**Assigned task:**
Locate, in the data below, the line that contains "Definition OnPacket (packet" and the line that contains "let close := flag packet FlagClose in"; reproduce exactly those two lines and every line between them, nothing more.

**Given data:**
(* ===== verification/Streaming.v ===== *)
(** The I2P streaming protocol, [src/dataplane/internal/streaming]: the packet
    codec ([packet.go], [encode.go]), the retransmission timer and congestion
    window ([reliability.go]) and the sequence-number state of a stream
    ([state.go]). *)

From S2P Require Import Prelude.

(** ** Packets: [packet.go], [encode.go] *)

Definition HeaderLen : Z := 22.
Definition MaxPacketSize : Z := 3072.

Record Packet := mkPacket {
  SendStreamID : Z; ReceiveStreamID : Z; Sequence : Z; AckThrough : Z;
  NACKCount : Z; ResendDelay : Z; Flags : Z;
  Options : bytes; NACKs : bytes; Payload : bytes }.

Definition Parse (src : bytes) : res Packet :=
  fail_if len src >? MaxPacketSize with ErrPacket ;;
  fail_if len src <? HeaderLen with ErrShortBuffer ;;
  let? count := index src 16 in
  let nacksLen := count * 4 in
  fail_if nacksLen >? len src - 17 - 5 with ErrPacket ;;
  let off := 17 + nacksLen in
  let? b := slice src (off + 3) (off + 5) in
  let? optionsLen := be_uint 2 b in
  fail_if optionsLen >? len src - (off + 5) with ErrPacket ;;
  let? b := slice src 0 4 in
  let? send := be_uint 4 b in
  let? b := slice src 4 8 in
  let? receive := be_uint 4 b in
  let? b := slice src 8 12 in
  let? seq := be_uint 4 b in
  let? b := slice src 12 16 in
  let? ack := be_uint 4 b in
  let? resend := index src off in
  let? b := slice src (off + 1) (off + 3) in
  let? flags := be_uint 2 b in
  let? nacks := slice src 17 off in
  let? options := slice src (off + 5) (off + 5 + optionsLen) in
  let? payload := slice_from src (off + 5 + optionsLen) in
  Ok (mkPacket send receive seq ack count resend flags options nacks payload).

Definition EncodedLen (p : Packet) : Z :=
  let nacksLen := len (NACKs p) in
  if negb (nacksLen mod 4 =? 0) || (nacksLen / 4 >? 255) || (len (Options p) >? 65535) then -1
  else
    let encodedLen := HeaderLen + nacksLen + len (Options p) + len (Payload p) in
    if encodedLen >? MaxPacketSize then -1 else encodedLen.

Definition MarshalTo (p : Packet) (dst : bytes) : res (bytes * Z) :=
  let encodedLen := EncodedLen p in
  fail_if encodedLen <? HeaderLen with ErrPacket ;;
  fail_if len dst <? encodedLen with ErrShortBuffer ;;
  let? dst := write dst 0 (be_bytes 4 (SendStreamID p)) in
  let? dst := write dst 4 (be_bytes 4 (ReceiveStreamID p)) in
  let? dst := write dst 8 (be_bytes 4 (Sequence p)) in
  let? dst := write dst 12 (be_bytes 4 (AckThrough p)) in
  let? dst := write dst 16 [u8 (len (NACKs p) / 4)] in
  let? dst := copy_at dst 17 (NACKs p) in
  let off := 17 + Z.min (len (NACKs p)) (len dst - 17) in
  let? dst := write dst off [ResendDelay p] in
  let? dst := write dst (off + 1) (be_bytes 2 (Flags p)) in
  let? dst := write dst (off + 3) (be_bytes 2 (u16 (len (Options p)))) in
  let off := off + 5 in
  let? dst := copy_at dst off (Options p) in
  let off := off + Z.min (len (Options p)) (len dst - off) in
  let? dst := copy_at dst off (Payload p) in
  Ok (dst, encodedLen).

(** ** Retransmission timer: [reliability.go]

    A [time.Duration] is a signed 64-bit number of nanoseconds. *)

Definition i64 (z : Z) : Z := (z + 2 ^ 63) mod 2 ^ 64 - 2 ^ 63.

Definition InitialRTO : Z := 9 * 10 ^ 9.
Definition MinRTO : Z := 100 * 10 ^ 6.
Definition MaxRTO : Z := 60 * 10 ^ 9.

Record RTOEstimator := mkRTO { srtt : Z; rttvar : Z; rto : Z; valid : bool }.

Definition clampRTO (value : Z) : Z :=
  if value <? MinRTO then MinRTO else if value >? MaxRTO then MaxRTO else value.

Definition NewRTOEstimator (initial : Z) : RTOEstimator :=
  mkRTO 0 0 (clampRTO (if initial <=? 0 then InitialRTO else initial)) false.

Definition ObserveRTT (sample : Z) (r : RTOEstimator) : RTOEstimator :=
  let sample := if sample <=? 0 then 1 else sample in
  let '(s, v) :=
    if negb (valid r) then (sample, Z.quot sample 2)
    else
      let delta := i64 (srtt r - sample) in
      let delta := if delta <? 0 then i64 (- delta) else delta in
      (Z.quot (i64 (i64 (7 * srtt r) + sample)) 8, Z.quot (i64 (i64 (3 * rttvar r) + delta)) 4) in
  mkRTO s v (clampRTO (i64 (s + i64 (4 * v)))) true.

Definition RTO (r : RTOEstimator) : Z := if rto r <=? 0 then InitialRTO else rto r.

Definition Backoff (r : RTOEstimator) : RTOEstimator :=
  mkRTO (srtt r) (rttvar r) (clampRTO (i64 (RTO r * 2))) (valid r).

(** ** Congestion window: [reliability.go] *)

Definition InitialWindow : Z := 3.
Definition MinWindow : Z := 1.
Definition MaxWindow : Z := 128.

Record CongestionWindow := mkWindow { cwnd : Z; ssthresh : Z; credit : Z }.

Definition NewCongestionWindow (initial : Z) : CongestionWindow :=
  mkWindow (if initial <? MinWindow then MinWindow else initial) MaxWindow 0.

(** One turn of the loop of [Acknowledge]. *)
Definition acknowledgeOne (c : CongestionWindow) : CongestionWindow :=
  if cwnd c <? ssthresh c then mkWindow (u16 (cwnd c + 1)) (ssthresh c) (credit c)
  else
    let credit' := u16 (credit c + 1) in
    if credit' >=? cwnd c then mkWindow (u16 (cwnd c + 1)) (ssthresh c) 0
    else mkWindow (cwnd c) (ssthresh c) credit'.

Fixpoint acknowledgeLoop (count : nat) (c : CongestionWindow) : CongestionWindow :=
  match count with
  | O => c
  | S count => if cwnd c <? MaxWindow then acknowledgeLoop count (acknowledgeOne c) else c
  end.

Definition AcknowledgeWindow (count : Z) (c : CongestionWindow) : CongestionWindow :=
  acknowledgeLoop (Z.to_nat count) c.

Definition Loss (c : CongestionWindow) : CongestionWindow :=
  mkWindow MinWindow (Z.max (cwnd c / 2) MinWindow) 0.

Definition FastRecovery (c : CongestionWindow) : CongestionWindow :=
  let threshold := Z.max (cwnd c / 2) MinWindow in mkWindow threshold threshold 0.

(** ** Stream state: [state.go] *)

Definition FlagSynchronize : Z := 1.
Definition FlagClose : Z := 2.
Definition FlagReset : Z := 4.
Definition FlagNoACK : Z := 1024.

Inductive Status := New | Open | Closing | Closed | Reset.

#[global] Instance Status_eq_dec : EqDecision Status.
Proof. solve_decision. Defined.

Record Action := mkAction { SendACK : bool; SendClose : bool; SendReset : bool }.

(** [inflight] is the Go array; [inflightCount] says how much of it is in use. *)
Record State := mkState {
  status : Status; sendID : Z; receiveID : Z; nextSequence : Z;
  lastReceived : Z; haveReceived : bool;
  congestion : CongestionWindow; window : Z; inflight : list Z; inflightCount : Z }.

Definition NewState (send receive : Z) : State :=
  mkState New send receive 0 0 false (NewCongestionWindow InitialWindow) InitialWindow
    (replicate (Z.to_nat MaxWindow) 0) 0.

Definition Window (s : State) : Z :=
  if negb (cwnd (congestion s) =? 0) then cwnd (congestion s) else window s.

Definition CanSend (s : State) : bool := bool_decide (status s = Open) && (inflightCount s <? Window s).

Definition OnSend (noACK : bool) (s : State) : res ((Z * bool) * State) :=
  if negb (CanSend s) then Ok ((0, false), s)
  else
    let sequence := nextSequence s in
    let next := u32 (nextSequence s + 1) in
    let? (array, count) :=
      if negb noACK then
        let? array := write (inflight s) (inflightCount s) [sequence] in
        Ok (array, u16 (inflightCount s + 1))
      else Ok (inflight s, inflightCount s) in
    Ok ((sequence, true), mkState (status s) (sendID s) (receiveID s) next (lastReceived s)
          (haveReceived s) (congestion s) (window s) array count).

Definition sequenceAfter (left right : Z) : bool := i32 (u32 (left - right)) >? 0.
Definition sequenceBeforeOrEqual (left right : Z) : bool := i32 (u32 (left - right)) <=? 0.

Fixpoint containsNACK (nacks : bytes) (sequence : Z) : bool :=
  match nacks with
  | a :: b :: c :: d :: rest =>
      if Z.lor (Z.lor (Z.lor (Z.shiftl a 24) (Z.shiftl b 16)) (Z.shiftl c 8)) d =? sequence then true
      else containsNACK rest sequence
  | _ => false
  end.

(** The compacting loop of [acknowledge], from [read] for [n] more entries. *)
Fixpoint compact (n : nat) (through : Z) (nacks : bytes) (read w removed : Z) (array : list Z)
  : res (list Z * Z * Z) :=
  match n with
  | O => Ok (array, w, removed)
  | S n =>
      let? sequence := index array read in
      if sequenceBeforeOrEqual sequence through && negb (containsNACK nacks sequence)
      then compact n through nacks (read + 1) w (u16 (removed + 1)) array
      else
        let? array := write array w [sequence] in
        compact n through nacks (read + 1) (w + 1) removed array
  end.

Definition acknowledge (through : Z) (nacks : bytes) (s : State) : res State :=
  let? (array, w, removed) := compact (Z.to_nat (inflightCount s)) through nacks 0 0 0 (inflight s) in
  let c := if negb (removed =? 0) then AcknowledgeWindow removed (congestion s) else congestion s in
  let win := if negb (removed =? 0) then cwnd c else window s in
  Ok (mkState (status s) (sendID s) (receiveID s) (nextSequence s) (lastReceived s) (haveReceived s)
        c win array (u16 w)).

Definition Acknowledge (through : Z) (s : State) : res State := acknowledge through [] s.

Definition flag (packet : Packet) (mask : Z) : bool := negb (Z.land (Flags packet) mask =? 0).

Definition setStatus (st : Status) (s : State) : State :=
  mkState st (sendID s) (receiveID s) (nextSequence s) (lastReceived s) (haveReceived s)
    (congestion s) (window s) (inflight s) (inflightCount s).

Definition setReceived (seq : Z) (s : State) : State :=
  mkState (status s) (sendID s) (receiveID s) (nextSequence s) seq true
    (congestion s) (window s) (inflight s) (inflightCount s).

Definition OnPacket (packet : Packet) (s : State) : res (Action * State) :=
  let none := mkAction false false false in
  if bool_decide (status s = Reset) || bool_decide (status s = Closed) then Ok (none, s)
  else if negb (sendID s =? 0) && negb (ReceiveStreamID packet =? 0) && negb (ReceiveStreamID packet =? sendID s)
  then Ok (mkAction false false true, s)
  else if flag packet FlagReset then Ok (none, setStatus Reset s)
  else
    let s := if flag packet FlagSynchronize && bool_decide (status s = New) then setStatus Open s else s in
    let close := flag packet FlagClose in
    let s := if close then setStatus Closing s else s in
    let ack := negb (Sequence packet =? 0) || flag packet FlagSynchronize in
    let s := if ack && (negb (haveReceived s) || sequenceAfter (Sequence packet) (lastReceived s))
             then setReceived (Sequence packet) s else s in
    let? s := if negb (flag packet FlagNoACK) && negb (flag packet FlagSynchronize && (SendStreamID packet =? 0))
              then acknowledge (AckThrough packet) (NACKs packet) s else Ok s in
    Ok (mkAction ack close false, s).

Definition OnLoss (s : State) : State :=
  let c := Loss (congestion s) in
  mkState (status s) (sendID s) (receiveID s) (nextSequence s) (lastReceived s) (haveReceived s)
    c (cwnd c) (inflight s) (inflightCount s).

(** ** The codec *)

(** The wire form of a packet and the packets that have one. *)
Definition packet_wire (p : Packet) : bytes :=
  be_bytes 4 (SendStreamID p) ++ be_bytes 4 (ReceiveStreamID p) ++ be_bytes 4 (Sequence p) ++
  be_bytes 4 (AckThrough p) ++ [NACKCount p] ++ NACKs p ++ [ResendDelay p] ++ be_bytes 2 (Flags p) ++
  be_bytes 2 (len (Options p)) ++ Options p ++ Payload p.

Record packet_ok (p : Packet) : Prop := {
  pk_send : 0 <= SendStreamID p < 2 ^ 32;
  pk_receive : 0 <= ReceiveStreamID p < 2 ^ 32;
  pk_sequence : 0 <= Sequence p < 2 ^ 32;
  pk_ack : 0 <= AckThrough p < 2 ^ 32;
  pk_resend : is_byte (ResendDelay p);
  pk_flags : 0 <= Flags p < 2 ^ 16;
  pk_count : is_byte (NACKCount p);
  pk_nacks : len (NACKs p) = 4 * NACKCount p;
  pk_options : len (Options p) < 2 ^ 16;
  pk_size : HeaderLen + len (NACKs p) + len (Options p) + len (Payload p) <= MaxPacketSize;
  pk_bytes : bytes_ok (Options p) /\ bytes_ok (NACKs p) /\ bytes_ok (Payload p) }.

Lemma len_packet_wire p : len (packet_wire p) = HeaderLen + len (NACKs p) + len (Options p) + len (Payload p).
Proof. unfold packet_wire, HeaderLen. len_lia. Qed.

Lemma EncodedLen_ok p : packet_ok p -> EncodedLen p = len (packet_wire p).
Proof.
  intros [? ? ? ? ? ? Hc Hn Ho Hs _]. rewrite len_packet_wire. unfold EncodedLen, is_byte in *.
  rewrite Hn, (Z.mul_comm 4), Z.mod_mul, Z.div_mul by lia. rewrite Z.mul_comm, <- Hn. by zbool.
Qed.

**Result:**
Definition OnPacket (packet : Packet) (s : State) : res (Action * State) :=
  let none := mkAction false false false in
  if bool_decide (status s = Reset) || bool_decide (status s = Closed) then Ok (none, s)
  else if negb (sendID s =? 0) && negb (ReceiveStreamID packet =? 0) && negb (ReceiveStreamID packet =? sendID s)
  then Ok (mkAction false false true, s)
  else if flag packet FlagReset then Ok (none, setStatus Reset s)
  else
    let s := if flag packet FlagSynchronize && bool_decide (status s = New) then setStatus Open s else s in
    let close := flag packet FlagClose in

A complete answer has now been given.